There are a couple of false starts trying to watch the kind of indie-rock bands that are as omnipresent as beer-farts here
I am, I should explain, the oldest person at BR by a fair margin, so I have to keep a constant watch on myself to avoid ending up battered and ridiculous (or more so than usual, anyway) by trying to keep pace with the young guns. They put me to shame from the start – before we even fly out, half the music and production team have been on a non-stop schedule for the best part of a week, going straight from the Numbers show in Glasgow to Bloc Weekend in Somerset and on to Austin without so much as stopping to take a breather. And they‘re the ones texting to say “we’re at a house party with A$AP Mob” long after I’ve turned in at 1am (6am as far as my body clock is concerned) on the first night.

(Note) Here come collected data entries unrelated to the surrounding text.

(* ===== verification/HandlerSteps.v ===== *)
(** * Handlers running side by side

    The workers share one handler, so its calls to the sinks interleave. Here the
    handler that [app.New] assembles (src/internal/app/app.go, over src/internal/handler)
    is cut at every call to a sink; run without interruption it is the handler of
    Handler.v, and run side by side by any number of workers, on any events, it keeps
    the same promise. *)

From S2P Require Import Prelude Event Handler.

Module HandlerSteps.
Import Event Handler.

Section Steps.
Context {W : Type} `{SinkLaws W}.
Context (json_Marshal : Envelope -> result (list Byte.byte)) (kafka redis : bool).

(** Where a run of the handler is: before one of its calls, or done. *)
Inductive pc :=
| AtSeen
| AtPersist
| AtProduce (value : list Byte.byte)
| AtMark
| Returned (r : option error).

Definition start : pc := if redis then AtSeen else AtPersist.

(** The chain has succeeded. *)
Definition afterChain : pc := if redis then AtMark else Returned None.

(** The persist handler has succeeded: the forward handler encodes, or there is none. *)
Definition afterPersist (e : DecodedEvent) : pc :=
  if kafka then
    match json_Marshal (envelope e) with
    | Err err => Returned (Some (Wrap [Lit "chain step "; Dec 1]
                                  (Wrap [Lit "marshal envelope for "; Quoted (EventID e)] err)))
    | Ok v => AtProduce v
    end
  else afterChain.

(** One call. *)
Definition advance (e : DecodedEvent) (p : pc) : M W pc :=
  match p with
  | AtSeen =>
      r ← Seen (EventID e);
      match r with
      | Ok true => mret (Returned None)
      | Ok false | Err _ => mret AtPersist
      end
  | AtPersist =>
      r ← PersistEvent e;
      match r with
      | Err err => mret (Returned (Some (Wrap [Lit "chain step "; Dec 0]
                                          (Wrap [Lit "persist event "; Quoted (EventID e)] err))))
      | Ok _ => mret (afterPersist e)
      end
  | AtProduce v =>
      r ← Produce (Topic e) v (headers e);
      match r with
      | Some err => mret (Returned (Some (Wrap [Lit "chain step "; Dec 1]
                                           (Wrap [Lit "forward event "; Quoted (EventID e)] err))))
      | None => mret afterChain
      end
  | AtMark => _ ← MarkSeen (EventID e); mret (Returned None)
  | Returned r => mret (Returned r)
  end.

(** Calls made one after the other; four are enough. *)
Fixpoint run (n : nat) (e : DecodedEvent) (p : pc) : M W pc :=
  match n with
  | O => mret p
  | S n' => p' ← advance e p; run n' e p'
  end.

Lemma run_returned n e r w : run n e (Returned r) w = (Returned r, w).
Proof. induction n as [|n IH]; [done|]. simpl. by rewrite M_bind_unfold. Qed.

Lemma run_S n e p w : run (S n) e p w = run n e (advance e p w).1 (advance e p w).2.
Proof. simpl. by rewrite M_bind_unfold. Qed.

(** What is left once the chain has succeeded. *)
Definition marking (e : DecodedEvent) (w : W) : W := if redis then (MarkSeen (EventID e) w).2 else w.

Lemma run_afterChain n e w : run (S n) e afterChain w = (Returned None, marking e w).
Proof.
  unfold afterChain, marking. destruct redis; [|apply run_returned].
  rewrite run_S. cbn [advance]. rewrite M_bind_unfold. apply run_returned.
Qed.

Lemma run_forward n e w :
  kafka = true ->
  run (S (S n)) e (afterPersist e) w =
  match ForwardHandle json_Marshal e w with
  | (Some err, w') => (Returned (Some (Wrap [Lit "chain step "; Dec 1] err)), w')
  | (None, w') => (Returned None, marking e w')
  end.
Proof.
  intros Hk. unfold afterPersist, ForwardHandle. rewrite Hk. destruct (json_Marshal (envelope e)) as [v|err].
  - rewrite run_S. cbn [advance]. rewrite !M_bind_unfold.
    destruct (Produce (Topic e) v (headers e) w) as [[err|] w1]; cbn [fst snd].
    + apply run_returned.
    + apply run_afterChain.
  - apply run_returned.
Qed.

Lemma run_chain n e w :
  run (S (S (S n))) e AtPersist w =
  match ChainHandle (if kafka then [PersistHandle; ForwardHandle json_Marshal] else [PersistHandle]) e w with
  | (Some err, w') => (Returned (Some err), w')
  | (None, w') => (Returned None, marking e w')
  end.
Proof.
  rewrite run_S. unfold ChainHandle, PersistHandle. cbn [advance].
  destruct kafka eqn:Ek; cbn [ChainFrom]; rewrite !M_bind_unfold;
    destruct (PersistEvent e w) as [[b|err] w1]; cbn [fst snd]; try apply run_returned.
  - rewrite run_forward by done. cbn [mret M_ret fst snd]. rewrite M_bind_unfold.
    by destruct (ForwardHandle json_Marshal e w1) as [[err|] w2].
  - unfold afterPersist. rewrite Ek. apply run_afterChain.
Qed.

(** Uninterrupted, the calls make up the handler. *)
Lemma run_alone e w :
  run 4 e start w = let '(r, w') := rootHandler kafka redis json_Marshal e w in (Returned r, w').
Proof.
  unfold start, rootHandler. destruct redis eqn:Er.
  - unfold DedupHandle. rewrite run_S. cbn [advance]. rewrite !M_bind_unfold.
    assert (forall w1, run 3 e AtPersist w1 = let '(r, w') := handleThenMark (ChainHandle (if kafka then
      [PersistHandle; ForwardHandle json_Marshal] else [PersistHandle])) e w1 in (Returned r, w')) as Hm.
    { intros w1. rewrite run_chain. unfold handleThenMark, marking. rewrite M_bind_unfold, Er.
      destruct (ChainHandle _ e w1) as [[err|] w2]; cbn [fst snd]; [done|]. by rewrite M_bind_unfold. }
    destruct (Seen (EventID e) w) as [[[]|err] w1]; cbn [fst snd]; [apply run_returned|apply Hm..].
  - rewrite run_chain. unfold marking. rewrite Er. by destruct (ChainHandle _ e w) as [[err|] w2].
Qed.

(** ** Side by side *)

(** The sinks, and the runs in progress. *)
Record Sys := mkSys { sinks : W; tasks : gmap nat (DecodedEvent * pc) }.

(** A worker starts on an event, a run makes its next call, or something happens to the
    sinks that loses nothing (an entry of the cache expires, say). *)
Inductive step : relation Sys :=
| step_start w ts i e : ts !! i = None -> step (mkSys w ts) (mkSys w (<[i := (e, start)]> ts))
| step_call w ts i e p p' w' : ts !! i = Some (e, p) -> advance e p w = (p', w') ->
    step (mkSys w ts) (mkSys w' (<[i := (e, p')]> ts))
| step_leave w ts i e r : ts !! i = Some (e, Returned r) -> step (mkSys w ts) (mkSys w (delete i ts))
| step_env w ts w' :
    (forall id, (stored w id -> stored w' id) /\ (published w' id <-> published w id) /\
                (marked w' id -> marked w id)) ->
    step (mkSys w ts) (mkSys w' ts).

(** What a run knows about its event. *)
Definition knows (w : W) (e : DecodedEvent) (p : pc) : Prop :=
  match p with
  | AtSeen | AtPersist => True
  | AtProduce _ => stored w (EventID e)
  | AtMark => finished kafka w (EventID e)
  | Returned None => finished kafka w (EventID e)
  | Returned (Some _) => True
  end.

Lemma knows_grows id0 w w' e p : grows kafka id0 w w' -> knows w e p -> knows w' e p.
Proof.
  intros G. pose proof (finished_grows _ _ _ _ (EventID e) G) as Hf. pose proof (g_stored _ _ _ _ G (EventID e)).
  destruct p as [| | | |[]]; simpl; auto.
Qed.

Lemma afterChain_knows w e : finished kafka w (EventID e) -> knows w e afterChain.
Proof. unfold afterChain. by destruct redis. Qed.

Lemma afterPersist_knows w e : stored w (EventID e) -> knows w e (afterPersist e).
Proof.
  intros Hs. unfold afterPersist. destruct kafka eqn:Ek.
  - by destruct (json_Marshal (envelope e)).
  - apply afterChain_knows. split; [done|]. congruence.
Qed.

Lemma persist_grows e w r w' : PersistEvent e w = (r, w') -> grows kafka (EventID e) w w'.
Proof. intros Hp. split; intros id Hid; destruct (persist_keeps _ _ _ _ id Hp) as (? & ? & ?); tauto. Qed.

Lemma produce_grows e v w r w' : stored w (EventID e) ->
  Produce (Topic e) v (headers e) w = (r, w') -> grows kafka (EventID e) w w'.
Proof.
  intros Hs Hp. split; intros id Hid; destruct (produce_keeps _ _ _ _ _ id Hp) as (? & ? & K & ?); try tauto.
  destruct (K Hid) as [?| ->]; [by left|]. right. split; [done|]. tauto.
Qed.

Lemma advance_grows e p w p' w' :
  sinksOK kafka w -> knows w e p -> advance e p w = (p', w') ->
  grows kafka (EventID e) w w' /\ knows w' e p'.
Proof.
  intros HOK Hk. destruct p as [| |v| |r]; cbn [advance]; try rewrite M_bind_unfold; intros Ha.
  - destruct (Seen (EventID e) w) as [sr w1] eqn:Es. cbn [fst snd] in Ha.
    pose proof (seen_grows kafka _ _ _ _ Es) as G.
    destruct sr as [[]|]; runM; simplify_eq; (split; [done|]); try done.
    simpl. eapply finished_grows; [done|]. apply HOK. by eapply seen_hit.
  - destruct (PersistEvent e w) as [pr w1] eqn:Ep. cbn [fst snd] in Ha. pose proof (persist_grows _ _ _ _ Ep) as G.
    destruct pr as [b|err]; runM; simplify_eq; (split; [done|]); [|done].
    apply afterPersist_knows. by eapply persist_stored.
  - destruct (Produce (Topic e) v (headers e) w) as [pr w1] eqn:Ep. cbn [fst snd] in Ha.
    pose proof (produce_grows _ _ _ _ _ Hk Ep) as G.
    destruct pr as [err|]; runM; simplify_eq; (split; [done|]); [done|].
    apply afterChain_knows. split; [by apply (g_stored _ _ _ _ G)|]. intros _. by eapply produce_published.
  - destruct (MarkSeen (EventID e) w) as [mr w1] eqn:Em. cbn [fst snd] in Ha. runM. simplify_eq.
    pose proof (mark_grows kafka _ _ _ _ Hk Em) as G. split; [done|]. by eapply finished_grows.
  - runM. simplify_eq. split; [apply grows_refl|done].
Qed.

Record inv (s : Sys) : Prop := {
  inv_sinks : sinksOK kafka (sinks s);
  inv_tasks : forall i e p, tasks s !! i = Some (e, p) -> knows (sinks s) e p;
}.

Lemma tasks_inv_step s s' : inv s -> step s s' -> inv s'.
Proof.
  intros [HOK Ht] Hs. destruct Hs as [w ts i e Hi|w ts i e p p' w' Hi Ha|w ts i e r Hi|w ts w' He]; simpl in *.
  - split; [done|]. simpl. intros j e' p'. rewrite lookup_insert_Some. intros [[_ ?]|[_ ?]]; simplify_eq; [|eauto].
    unfold start. by destruct redis.
  - destruct (advance_grows _ _ _ _ _ HOK (Ht _ _ _ Hi) Ha) as [G Hk]. split; [by eapply sinksOK_grows|].
    simpl. intros j e' q. rewrite lookup_insert_Some. intros [[_ ?]|[_ ?]]; simplify_eq; [done|].
    eapply knows_grows; eauto.
  - split; [done|]. simpl. intros j e' p'. rewrite lookup_delete_Some. intros [_ ?]. eauto.
  - assert (forall id0, grows kafka id0 w w') as G.
    { intros id0. split; intros id Hid; destruct (He id) as (? & ? & ?); tauto. }
    split; [by eapply (sinksOK_grows _ ""%string)|]. simpl. intros j e' p' Hj.
    eapply (knows_grows ""%string); eauto.
Qed.

(** The next call of run [i], for examples. *)
Definition call (s : Sys) (i : nat) : Sys :=
  match tasks s !! i with
  | Some (e, p) => let '(p', w') := advance e p (sinks s) in mkSys w' (<[i := (e, p')]> (tasks s))
  | None => s
  end.

Lemma calls_steps s l : rtc step s (foldl call s l).
Proof.
  revert s. induction l as [|i l IH]; intros s; [constructor|]. simpl. etrans; [|apply IH].
  unfold call. destruct (tasks s !! i) as [[e p]|] eqn:Ei; [|constructor].
  destruct (advance e p (sinks s)) as [p' w'] eqn:Ea. destruct s as [w ts]. apply rtc_once. by eapply step_call.
Qed.

End Steps.

(** ** Properties *)

(** C21. Any number of workers run the handler side by side, their calls to the database,
    Kafka and the cache interleaved in any way, also on the same event: whenever a run
    has returned nil its event is in the database and, with Kafka on, in Kafka; the cache
    holds only such events, and Kafka none that the database does not. Run without
    interruption the calls are exactly the handler. *)
Theorem concurrent_handlers_finish {W} `{SinkLaws W} json_Marshal kafka redis (w : W) s :
  sinksOK kafka w -> rtc (step json_Marshal kafka redis) (mkSys w ∅) s ->
  sinksOK kafka (sinks s) /\
  (forall i e, tasks s !! i = Some (e, Returned None) -> finished kafka (sinks s) (EventID e)) /\
  (forall e w0, run json_Marshal kafka redis 4 e (start redis) w0 =
     let '(r, w') := rootHandler kafka redis json_Marshal e w0 in (Returned r, w')).
Proof.
  intros HOK Hr. assert (inv kafka (mkSys w ∅)) as Hi.
  { split; [done|]. intros i e p Hi. simpl in Hi. by rewrite lookup_empty in Hi. }
  destruct (rtc_invariant _ (inv kafka) _ _ (tasks_inv_step json_Marshal kafka redis) Hi Hr) as [HO Ht].
  split; [done|]. split; [|intros; apply run_alone]. intros i e Hie. exact (Ht _ _ _ Hie).
Qed.

End HandlerSteps.
(* ===== verification/Schema.v ===== *)
(** * Avro schemas

    Model of src/internal/schema: the cache of parsed schemas (cache.go) and the
    payload decoder (decoder.go). The Avro library is a parameter. Concurrent
    lookups are a step relation in which [singleflight] keeps at most one call per
    key in flight and hands its result to every caller that joined it. *)

From S2P Require Import Prelude Event.

Module Schema.
Import Event.

Section Cache.
Context {W Schema : Type}.
(** [src] fetches the raw schema, [avro_Parse] is the library's parser. *)
Context (src : string -> M W (result string)) (avro_Parse : string -> result Schema).

Record Cache := mkCache {
  parsed : gmap string Schema;
  hits : Z;
  misses : Z;
}.

Definition NewCache : Cache := mkCache ∅ 0 0.

(** The function [Get] hands to singleflight. *)
Definition fetch (id : string) (c : Cache) (w : W) : result Schema * Cache * W :=
  match parsed c !! id with
  | Some s => (Ok s, c, w)
  | None =>
      let '(raw, w') := src id w in
      match raw with
      | Err err => (Err (Wrap [Lit "fetch schema "; Quoted id] err), c, w')
      | Ok json =>
          match avro_Parse json with
          | Err err => (Err (Wrap [Lit "parse schema "; Quoted id] err), c, w')
          | Ok s => (Ok s, mkCache (<[id := s]> (parsed c)) (hits c) (misses c), w')
          end
      end
  end.

(** [Get] for a caller that runs alone. *)
Definition Get (id : string) (c : Cache) (w : W) : result Schema * Cache * W :=
  match parsed c !! id with
  | Some s => (Ok s, mkCache (parsed c) (hits c + 1) (misses c), w)
  | None => fetch id (mkCache (parsed c) (hits c) (misses c + 1)) w
  end.

End Cache.

(** ** The decoder *)

Section Decode.
Context {Schema : Type} (avro_Unmarshal : Schema -> list Byte.byte -> result payload).

(** A nil schema is [None]. *)
Definition Decode (schema : option Schema) (data : GoBytes) : result payload :=
  match schema with
  | None => Err (NewErr [Lit "nil schema"])
  | Some s =>
      if (go_len data =? 0)%nat then Err (NewErr [Lit "empty payload"])
      else match avro_Unmarshal s (default [] data) with
           | Err err => Err (Wrap [Lit "avro unmarshal"] err)
           | Ok p => Ok p
           end
  end.

End Decode.

(** ** Concurrent lookups

    Callers are numbered. A caller looks the id up and hits, or enters
    singleflight, where it starts a call for the id or joins the one in flight.
    The call checks the map again, fetches, parses and stores; its result goes to
    every caller that joined. *)

Section Concurrent.
Context {Schema : Type}.

Inductive flightState := Entered | Fetching.

Record Sys := mkSys {
  cache : @Cache Schema;
  missed : gmap nat string;
  flights : gmap string (flightState * gset nat);
  answers : gmap nat (string * result Schema);
  stores : list string;
}.

Definition initSys : Sys := mkSys NewCache ∅ ∅ ∅ [].

(** Every caller of a finished call gets its result. *)
Definition answerAll (cs : gset nat) (id : string) (r : result Schema)
    (a : gmap nat (string * result Schema)) : gmap nat (string * result Schema) :=
  set_to_map (fun c => (c, (id, r))) cs ∪ a.

Inductive step : relation Sys :=
| step_hit c ms fl an st caller id s : parsed c !! id = Some s -> an !! caller = None ->
    step (mkSys c ms fl an st)
         (mkSys (mkCache (parsed c) (hits c + 1) (misses c)) ms fl (<[caller := (id, Ok s)]> an) st)
| step_miss c ms fl an st caller id : parsed c !! id = None -> an !! caller = None ->
    step (mkSys c ms fl an st)
         (mkSys (mkCache (parsed c) (hits c) (misses c + 1)) (<[caller := id]> ms) fl an st)
| step_lead c ms fl an st caller id : ms !! caller = Some id -> fl !! id = None ->
    step (mkSys c ms fl an st)
         (mkSys c (delete caller ms) (<[id := (Entered, {[caller]})]> fl) an st)
| step_join c ms fl an st caller id fs cs : ms !! caller = Some id -> fl !! id = Some (fs, cs) ->
    step (mkSys c ms fl an st)
         (mkSys c (delete caller ms) (<[id := (fs, {[caller]} ∪ cs)]> fl) an st)
| step_recheck_hit c ms fl an st id cs s : fl !! id = Some (Entered, cs) -> parsed c !! id = Some s ->
    step (mkSys c ms fl an st) (mkSys c ms (delete id fl) (answerAll cs id (Ok s) an) st)
| step_fetch c ms fl an st id cs : fl !! id = Some (Entered, cs) -> parsed c !! id = None ->
    step (mkSys c ms fl an st) (mkSys c ms (<[id := (Fetching, cs)]> fl) an st)
| step_fail c ms fl an st id cs e : fl !! id = Some (Fetching, cs) ->
    step (mkSys c ms fl an st) (mkSys c ms (delete id fl) (answerAll cs id (Err e) an) st)
| step_store c ms fl an st id cs s : fl !! id = Some (Fetching, cs) ->
    step (mkSys c ms fl an st)
         (mkSys (mkCache (<[id := s]> (parsed c)) (hits c) (misses c)) ms (delete id fl)
                (answerAll cs id (Ok s) an) (st ++ [id])).

Record inv (s : Sys) : Prop := {
  inv_fetching : forall id cs, flights s !! id = Some (Fetching, cs) -> parsed (cache s) !! id = None;
  inv_stores : forall id, is_Some (parsed (cache s) !! id) <-> id ∈ stores s;
  inv_once : NoDup (stores s);
  inv_answers : forall caller id sch, answers s !! caller = Some (id, Ok sch) ->
    parsed (cache s) !! id = Some sch;
}.

Lemma answerAll_lookup cs id r a caller x :
  answerAll cs id r a !! caller = Some x -> x = (id, r) \/ a !! caller = Some x.
Proof.
  unfold answerAll. rewrite lookup_union_Some_raw. intros [Hl|[_ Hl]]; [left|by right].
  apply lookup_set_to_map in Hl as (y & _ & Hy); [by simplify_eq|]. intros; by simplify_eq.
Qed.

Lemma inv_init : inv initSys.
Proof.
  split; simpl; try done; [|constructor].
  intros id. rewrite lookup_empty, elem_of_nil. split; [by intros [? ?] | done].
Qed.

Lemma flight_inv_step s s' : inv s -> step s s' -> inv s'.
Proof.
  intros [If Is Io Ia] Hs.
  destruct Hs as [c ms fl an st caller id s Hp Ha | c ms fl an st caller id Hp Ha
    | c ms fl an st caller id Hm Hf | c ms fl an st caller id fs cs Hm Hf
    | c ms fl an st id cs s Hf Hp | c ms fl an st id cs Hf Hp
    | c ms fl an st id cs e Hf | c ms fl an st id cs s Hf]; simpl in *; split; simpl; try done.
  - intros caller' id' sch. rewrite lookup_insert_Some. intros [[_ ?]|[_ ?]]; simplify_eq; eauto.
  - intros id' cs'. rewrite lookup_insert_Some. intros [[_ ?]|[_ ?]]; simplify_eq; eauto.
  - intros id' cs'. rewrite lookup_insert_Some. intros [[<- ?]|[_ ?]]; simplify_eq; eauto.
  - intros id' cs'. rewrite lookup_delete_Some. intros [_ ?]. eauto.
  - intros caller' id' sch [?|?]%answerAll_lookup; simplify_eq; eauto.
  - intros id' cs'. rewrite lookup_insert_Some. intros [[<- ?]|[_ ?]]; simplify_eq; eauto.
  - intros id' cs'. rewrite lookup_delete_Some. intros [_ ?]. eauto.
  - intros caller' id' sch [?|?]%answerAll_lookup; simplify_eq; eauto.
  - intros id' cs'. rewrite lookup_delete_Some. intros [? Hf'].
    rewrite lookup_insert_ne by done. eauto.
  - intros id'. rewrite elem_of_app, list_elem_of_singleton, <- Is, lookup_insert.
    case_decide; [subst; split; [by right | eauto] | naive_solver].
  - apply NoDup_app. split; [done|]. split; [|repeat constructor; set_solver].
    intros id' Hin Hid. apply list_elem_of_singleton in Hid as ->.
    apply Is in Hin as [? ?]. rewrite (If _ _ Hf) in *. done.
  - intros caller' id' sch [?|Ha]%answerAll_lookup; simplify_eq; [by rewrite lookup_insert_eq|].
    rewrite lookup_insert_ne; [eauto|]. intros ->. apply Ia in Ha. rewrite (If _ _ Hf) in Ha. done.
Qed.

Lemma parsed_mono s s' : inv s -> rtc step s s' -> parsed (cache s) ⊆ parsed (cache s').
Proof.
  intros Hi Hr. induction Hr as [|s s1 s2 Hs _ IH]; [done|].
  etrans; [|apply IH; by eapply flight_inv_step]. destruct Hi as [If _ _ _].
  destruct Hs as [| | | | | | | c ms fl an st id cs sc Hf]; simpl in *; try done.
  apply insert_subseteq. eauto.
Qed.

(** ** Properties *)

(** C34. However lookups interleave, a schema is stored at most once per id (so a
    successful fetch is never repeated), the cached schema of an id never changes,
    and every caller that is answered gets the cached schema of the id it asked
    for. *)
Theorem schema_stored_once s s' :
  rtc step initSys s -> rtc step s s' ->
  NoDup (stores s') /\ parsed (cache s) ⊆ parsed (cache s') /\
  (forall id, id ∈ stores s' <-> is_Some (parsed (cache s') !! id)) /\
  (forall caller id sch, answers s' !! caller = Some (id, Ok sch) ->
     parsed (cache s') !! id = Some sch).
Proof.
  intros H1 H2.
  pose proof (rtc_invariant step inv _ _ flight_inv_step inv_init H1) as I1.
  pose proof (rtc_invariant step inv _ _ flight_inv_step I1 H2) as I2.
  split; [apply I2|]. split; [by apply parsed_mono|]. split; [|apply (inv_answers _ I2)].
  intros id. symmetry. apply I2.
Qed.

End Concurrent.

(** Two callers miss, share one fetch, and both get its result. *)
Definition demoSys : @Sys string :=
  mkSys (mkCache {["x" := "S"]} 0 2) (delete 2%nat (<[2%nat := "x"]> (delete 1%nat (<[1%nat := "x"]> ∅))))
    (delete "x" (<["x" := (Fetching, {[2%nat]} ∪ {[1%nat]})]>
       (<["x" := (Entered, {[2%nat]} ∪ {[1%nat]})]> (<["x" := (Entered, {[1%nat]})]> ∅))))
    (answerAll ({[2%nat]} ∪ {[1%nat]}) "x" (Ok "S") ∅) ["x"].

Lemma schema_stored_once_witness :
  answers demoSys !! 2%nat = Some ("x", Ok "S") /\ NoDup (stores demoSys).
Proof.
  split; [by vm_compute|].
  refine (proj1 (schema_stored_once demoSys demoSys _ (rtc_refl _ _))).
  eapply rtc_l; [by apply (step_miss _ _ _ _ _ 1%nat "x")|].
  eapply rtc_l; [by apply (step_lead _ _ _ _ _ 1%nat "x")|].
  eapply rtc_l; [by apply (step_miss _ _ _ _ _ 2%nat "x")|].
  eapply rtc_l; [by eapply (step_join _ _ _ _ _ 2%nat "x" Entered {[1%nat]})|].
  eapply rtc_l; [by apply (step_fetch _ _ _ _ _ "x" ({[2%nat]} ∪ {[1%nat]}))|].
  eapply rtc_l; [by apply (step_store _ _ _ _ _ "x" ({[2%nat]} ∪ {[1%nat]}) "S")|].
  constructor.
Defined.

(** Looking up alone: [Get] answers from the cache without touching the source on
    a hit; on a miss it answers the parsed schema the source gave, which is what
    the next lookup will answer; a failure of the source or of the parser is
    returned and caches nothing, so the next lookup tries again. *)
Theorem get_caches_successes {W Schema} src avro_Parse id (c c' : @Cache Schema) (w w' : W) r :
  Get src avro_Parse id c w = (r, c', w') ->
  (forall s, parsed c !! id = Some s -> r = Ok s /\ w' = w /\ parsed c' = parsed c) /\
  (parsed c !! id = None ->
     w' = (src id w).2 /\
     match r with
     | Ok s => parsed c' = <[id := s]> (parsed c) /\
               exists json, (src id w).1 = Ok json /\ avro_Parse json = Ok s
     | Err _ => parsed c' = parsed c
     end) /\
  (forall s, r = Ok s -> forall w2, Get src avro_Parse id c' w2 =
     (Ok s, mkCache (parsed c') (hits c' + 1) (misses c'), w2)).
Proof.
  unfold Get. destruct (parsed c !! id) as [s|] eqn:E.
  - intros. simplify_eq/=. split; [intros; by simplify_eq|]. split; [done|].
    intros s0 ? w2. simplify_eq. by rewrite E.
  - unfold fetch. simpl. rewrite E. destruct (src id w) as [[json|err] w1] eqn:Es.
    + destruct (avro_Parse json) as [s|err] eqn:Ej; intros; simplify_eq/=.
      * split; [done|]. split; [eauto|]. intros s0 ? w2. simplify_eq. by rewrite lookup_insert_eq.
      * split; [done|]. split; [done|]. intros s0 ?. done.
    + intros. simplify_eq/=. done.
Qed.

Lemma get_caches_successes_witness :
  let src (id : string) : M unit (result string) := fun w => (Ok "json", w) in
  let '(r, c', w') := Get src (fun j => Ok j) "x" NewCache tt in
  r = Ok "json" /\ Get src (fun j => Ok j) "x" c' tt = (Ok "json", mkCache (parsed c') (hits c' + 1) (misses c'), tt).
Proof.
  intros src. destruct (Get src (fun j => Ok j) "x" NewCache tt) as [[r c'] w'] eqn:E.
  destruct (get_caches_successes src (fun j => Ok j) "x" NewCache c' tt w' r E) as (_ & _ & H).
  assert (r = Ok "json") as -> by (vm_compute in E; congruence).
  split; [reflexivity | exact (H "json" eq_refl tt)].
Defined.

End Schema.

Still, I get stuck in to the best of my abilities, and the first couple of days are packed solid with sweat-stimulating quantities of BBQ, margaritas, music and meetings. Every single building in the centre of the city down to the smallest shack has showcases going on, and after a couple of false starts trying to watch the kind of indie-rock bands that are as omnipresent as beer-farts here, in the hope of some originality, I catch some serious sets from Suicideyear and an actual Texan in the form of Rabit. He is a real revelation, as it seems has taken his abstract grime several steps further into the cosmos since the last time I saw him yet – 15 minute ambient voyages and all – manages to keep a dancefloor with him, even though a good proportion of it is made up of bamboozled St Patrick’s Day drunkards.
Even a quick duck into a side-street bar mid afternoon – while I wait for a friend to sign me into a venue to see Skepta pulling out all the stops to win over a few hundred wristband-laden bros – reaps dividends. Apart from getting the best Old Fashioned I’ve ever drunk, I hear music from the backyard, and head out to find one Canadian in normcore getup and rainbow socks (above) playing impassioned alt.R&B with a couple of electronic boxes. There are about twelve people watching, but he gives it loads, and I quickly bookmark SEX//TAPE’s BandCamp (and on listening back later discover that thankfully it sounds almost as good without an Old Fashioned as with).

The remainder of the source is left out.